# What this task involves
Two lines mark the range in the entries below: the one holding "owner_persistent h &&" and the one holding "sent b, r with". Set down those two and all lines between them, exactly.

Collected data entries
= Beginning of Section =

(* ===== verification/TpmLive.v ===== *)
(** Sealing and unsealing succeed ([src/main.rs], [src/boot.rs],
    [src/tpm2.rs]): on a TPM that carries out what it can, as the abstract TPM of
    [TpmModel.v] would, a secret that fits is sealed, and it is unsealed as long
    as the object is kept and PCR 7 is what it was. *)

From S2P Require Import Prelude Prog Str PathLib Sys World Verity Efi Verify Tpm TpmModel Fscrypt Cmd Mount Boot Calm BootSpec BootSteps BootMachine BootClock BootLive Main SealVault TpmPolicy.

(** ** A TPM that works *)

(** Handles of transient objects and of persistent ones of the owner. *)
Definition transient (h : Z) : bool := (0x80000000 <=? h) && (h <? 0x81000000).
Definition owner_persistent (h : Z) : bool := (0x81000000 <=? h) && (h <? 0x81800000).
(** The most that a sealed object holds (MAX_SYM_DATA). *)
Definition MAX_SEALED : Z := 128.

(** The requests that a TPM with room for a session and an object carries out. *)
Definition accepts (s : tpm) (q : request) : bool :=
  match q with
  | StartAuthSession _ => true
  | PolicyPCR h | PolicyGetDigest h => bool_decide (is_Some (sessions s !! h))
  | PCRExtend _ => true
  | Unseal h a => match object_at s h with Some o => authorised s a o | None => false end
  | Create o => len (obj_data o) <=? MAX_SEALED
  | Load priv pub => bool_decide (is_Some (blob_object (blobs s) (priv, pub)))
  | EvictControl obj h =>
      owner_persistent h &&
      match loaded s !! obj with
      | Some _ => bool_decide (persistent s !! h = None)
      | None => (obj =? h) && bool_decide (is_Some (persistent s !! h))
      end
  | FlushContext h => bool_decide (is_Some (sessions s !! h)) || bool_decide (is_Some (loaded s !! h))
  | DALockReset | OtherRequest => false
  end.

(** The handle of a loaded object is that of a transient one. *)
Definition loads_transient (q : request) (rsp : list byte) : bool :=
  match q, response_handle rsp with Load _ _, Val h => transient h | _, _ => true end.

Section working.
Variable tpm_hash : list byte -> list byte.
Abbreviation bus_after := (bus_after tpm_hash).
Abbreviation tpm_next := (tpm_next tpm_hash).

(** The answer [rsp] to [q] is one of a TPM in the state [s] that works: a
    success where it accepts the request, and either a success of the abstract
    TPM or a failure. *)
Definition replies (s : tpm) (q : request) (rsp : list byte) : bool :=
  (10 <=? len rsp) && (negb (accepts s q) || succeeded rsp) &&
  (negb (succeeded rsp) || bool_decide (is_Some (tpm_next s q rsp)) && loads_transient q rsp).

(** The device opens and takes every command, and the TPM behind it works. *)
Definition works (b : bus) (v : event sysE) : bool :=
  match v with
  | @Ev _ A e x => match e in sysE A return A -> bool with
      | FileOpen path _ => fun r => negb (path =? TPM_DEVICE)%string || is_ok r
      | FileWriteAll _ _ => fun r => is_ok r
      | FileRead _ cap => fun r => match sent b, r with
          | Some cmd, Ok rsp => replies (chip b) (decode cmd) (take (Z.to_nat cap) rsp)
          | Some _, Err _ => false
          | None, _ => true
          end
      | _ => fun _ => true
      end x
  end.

= End of Section =

# Answer area
      owner_persistent h &&
      match loaded s !! obj with
      | Some _ => bool_decide (persistent s !! h = None)
      | None => (obj =? h) && bool_decide (is_Some (persistent s !! h))
      end
  | FlushContext h => bool_decide (is_Some (sessions s !! h)) || bool_decide (is_Some (loaded s !! h))
  | DALockReset | OtherRequest => false
  end.

(** The handle of a loaded object is that of a transient one. *)
Definition loads_transient (q : request) (rsp : list byte) : bool :=
  match q, response_handle rsp with Load _ _, Val h => transient h | _, _ => true end.

Section working.
Variable tpm_hash : list byte -> list byte.
Abbreviation bus_after := (bus_after tpm_hash).
Abbreviation tpm_next := (tpm_next tpm_hash).

(** The answer [rsp] to [q] is one of a TPM in the state [s] that works: a
    success where it accepts the request, and either a success of the abstract
    TPM or a failure. *)
Definition replies (s : tpm) (q : request) (rsp : list byte) : bool :=
  (10 <=? len rsp) && (negb (accepts s q) || succeeded rsp) &&
  (negb (succeeded rsp) || bool_decide (is_Some (tpm_next s q rsp)) && loads_transient q rsp).

(** The device opens and takes every command, and the TPM behind it works. *)
Definition works (b : bus) (v : event sysE) : bool :=
  match v with
  | @Ev _ A e x => match e in sysE A return A -> bool with
      | FileOpen path _ => fun r => negb (path =? TPM_DEVICE)%string || is_ok r
      | FileWriteAll _ _ => fun r => is_ok r
      | FileRead _ cap => fun r => match sent b, r with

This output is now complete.